Makhlouf admits to not being too familiar with Ireland culturally speaking before taking up his current role. “I’m a big rugby fan so I’ve been watching the Irish rugby team since the days of my teens.” He claims, diplomatically, that it’s a win-win situation now when Ireland play the All-Blacks.
He describes Ireland as “an incredibly dynamic place” and claims to be “very comfortable” living here. He likes to compare Ireland with New Zealand.
“The populations [in terms of size] are similar, the psychological power of agricultural is similar,” he says. “The narrative is almost that agriculture is the basis of the whole economy but actually it isn’t in either country.”
One big difference that he cites and a big factor economically between the two countries is the proximity to markets. “Everything from New Zealand is far away. Going to Australia is like crossing Europe,” he says. “In Ireland, our markets are here: that’s a massive advantage.”

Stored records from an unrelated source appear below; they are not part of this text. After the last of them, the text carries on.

(** * Forecast diagnostics and metrics engine: a shallow embedding

    This development embeds [ARIMADiagnostics]
    (ml_backend/visualization/forecast_diagnostics.py) in Rocq and checks
    the properties the specification states about it.

    - numpy's [float64] is IEEE 754 binary64; it is modelled by the
      Standard Library's executable specification [spec_float] at
      precision 53 and maximal exponent 1024, so NaN, the infinities,
      signed zeros, rounding and overflow are those of the program;
    - the fitted model is an opaque handle (a record of what the engine
      reads from it); the statistical routines of scipy, statsmodels and
      pandas, and Python's [round], are fields of a library record;
    - attribute reads, log calls and exceptions are threaded through a
      small trace-and-exception monad, so that "returns absent without
      raising and without reading the model" is a statement. *)

From Stdlib Require Import ZArith Lia Bool.
From Stdlib Require Import Floats.SpecFloat.
From stdpp Require Import base option list strings pretty gmap sorting.
(** A closure without effects. *)
Definition pure {S A B} (f : A → B) : A → M S B := λ a s, Ok (f a, s).

(** A loop that runs [f] on the elements of a slice in order and collects
    the results at the same indices. *)
Definition mapM {S A B} (f : A → M S B) : list A → M S (list B) :=
  fix go (l : list A) : M S (list B) :=
    match l with
    | [] => mret []
    | a :: l' => b ← f a; bs ← go l'; mret (b :: bs)
    end.

(** ** Machine integers and text *)

(** [uintptr] values are only compared. *)
Abbreviation uintptr := N.

(** Go's [int] on a 64-bit target. *)
Definition int_wrap (z : Z) : Z := ((z + 2 ^ 63) `mod` 2 ^ 64 - 2 ^ 63)%Z.
Definition int_add (a b : Z) : Z := int_wrap (a + b).

(** The line feed, written "\n" in the source. *)
Definition nl : string := String (Ascii.ascii_of_nat 10) EmptyString.

(** [fmt.Sprintf("%v", b)] for a bool. *)
Definition fmt_bool (b : bool) : string := if b then "true" else "false".

(** [indent], the same text in the three revisions: the loop
    [for x := 0; x < i; x++] appends two spaces per round. *)
Fixpoint indent_loop (rounds : nat) (sb : string) : string :=
  match rounds with
  | O => sb
  | S rounds' => indent_loop rounds' (sb +:+ "  ")
  end.

Definition indent (i : Z) : string := indent_loop (Z.to_nat i) "".

(** The loop over the children in [PrintConfigTree], the same text in the
    three revisions:
    [sb.WriteString(indent(i+1) + PrintConfigTree(field, i+1) + "\n")]. *)
Definition print_fields {A} (print : A → Z → result string) (i : Z)
  : list A → string → result string :=
  fix fields (cs : list A) (sb : string) : result string :=
    match cs with
    | [] => mret sb
    | field :: cs' =>
        line ← print field (int_add i 1);
        fields cs' (sb +:+ (indent (int_add i 1) +:+ line +:+ nl))
    end.

(** ** Package strings *)

Module strings.

(** [strings.Split(s, sep)] for a separator of one character: the pieces
    of [s] between the separators; one piece, [s], when there is none. *)
Fixpoint Split (s : string) (sep : Ascii.ascii) : list string :=
  match s with
  | EmptyString => [""]
  | String c s' =>
      if Ascii.eqb c sep then "" :: Split s' sep
      else match Split s' sep with
           | piece :: pieces => String c piece :: pieces
           | [] => [String c ""]
           end
  end.

End strings.

(** [parseTag], the same text in the three revisions. *)
Definition parseTag (tag : string) : string * list string :=
  let parts := strings.Split tag ","%char in
  match parts with
  | [] => ("", [])
  | [name] => (name, [])
  | name :: modifiers => (name, modifiers)
  end.

(** ** Package flag *)

Module flag.

(** A [flag.Value] as the tool observes it: what [String()] renders now,
    and what [reflect.ValueOf(v).Pointer()] yields.  [Pointer] panics on a
    value whose kind is not pointer-like (such as the struct value behind
    a deprecated flag), hence the [result]. *)
Record Value : Type := mkValue {
  String_ : string;
  Pointer : result uintptr
}.
(** * PyTorch "60 Minute Blitz" notebooks: a shallow embedding

    The repository holds three notebooks: the tensor tour ("What is
    PyTorch?"), the neural-network notebook (class [Net], the loss, the manual
    SGD update and the optimiser cell) and the CIFAR10 notebook (data loaders,
    [imshow]).  The notebooks' own code is embedded below; the calls into
    torch / torchvision are either taken as an abstract interface (a type
    class with the shape laws the framework documents) or, where a statement
    needs numbers, as IEEE-754 arithmetic on binary32 values.

    Layout: first all definitions (scalars, the CIFAR notebook, shapes, the
    framework interface, [Net], the parameter store, the cells), then the
    lemmas and theorems. *)

From Stdlib Require Import ZArith QArith Qabs Floats List Ascii String Lia ZifyNat.
From stdpp Require Import base option list strings gmap.

#[local] Set Warnings "-inexact-float,-clear-no-such-hyp".

Local Open Scope Z_scope.

(* ===================================================================== *)
(** * Scalars: binary32 tensors elements and Python floats               *)
(* ===================================================================== *)

(** A [torch.FloatTensor] element is an IEEE-754 binary32 number.  The
    arithmetic is the Standard Library's executable specification of IEEE
    floats ([SpecFloat]), at precision 24 and maximal exponent 128, rounding
    to nearest even. *)
Definition f32 : Type := spec_float.
Definition f32_prec : Z := 24.
Definition f32_emax : Z := 128.

Definition f32_add : f32 -> f32 -> f32 := SFadd f32_prec f32_emax.
Definition f32_sub : f32 -> f32 -> f32 := SFsub f32_prec f32_emax.
Definition f32_mul : f32 -> f32 -> f32 := SFmul f32_prec f32_emax.
Definition f32_div : f32 -> f32 -> f32 := SFdiv f32_prec f32_emax.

The lack of focus on Asia is an issue that strikes him not just about Ireland, but Europe. “Economic growth in the 21st century is largely being driven out of Asia,” he says. “I’m not just talking about China which has huge growth potential still, I’m talking about the whole of Asia… The population of the Philippines is 100 million people, Vietnam is 80 million people, Thailand the same – these are places that have grown dramatically in the last 20 years.
“In New Zealand and Australia, they’re obsessed about these places and, from my perspective, understandly obsessed,” he says.
Perhaps that was in the mind of the Central Bank authorities when they appointed an Antipodean regulator.
CV
Name: Gabriel Makhlouf
Age: 63
Position: Governor, Central Bank of Ireland
Lives: Dublin
Family: Married
Something you might expect: A rugby fan and he likes travelling
Something that might surprise: I’m an Elton John fan, largely as a result of my wife’s influence.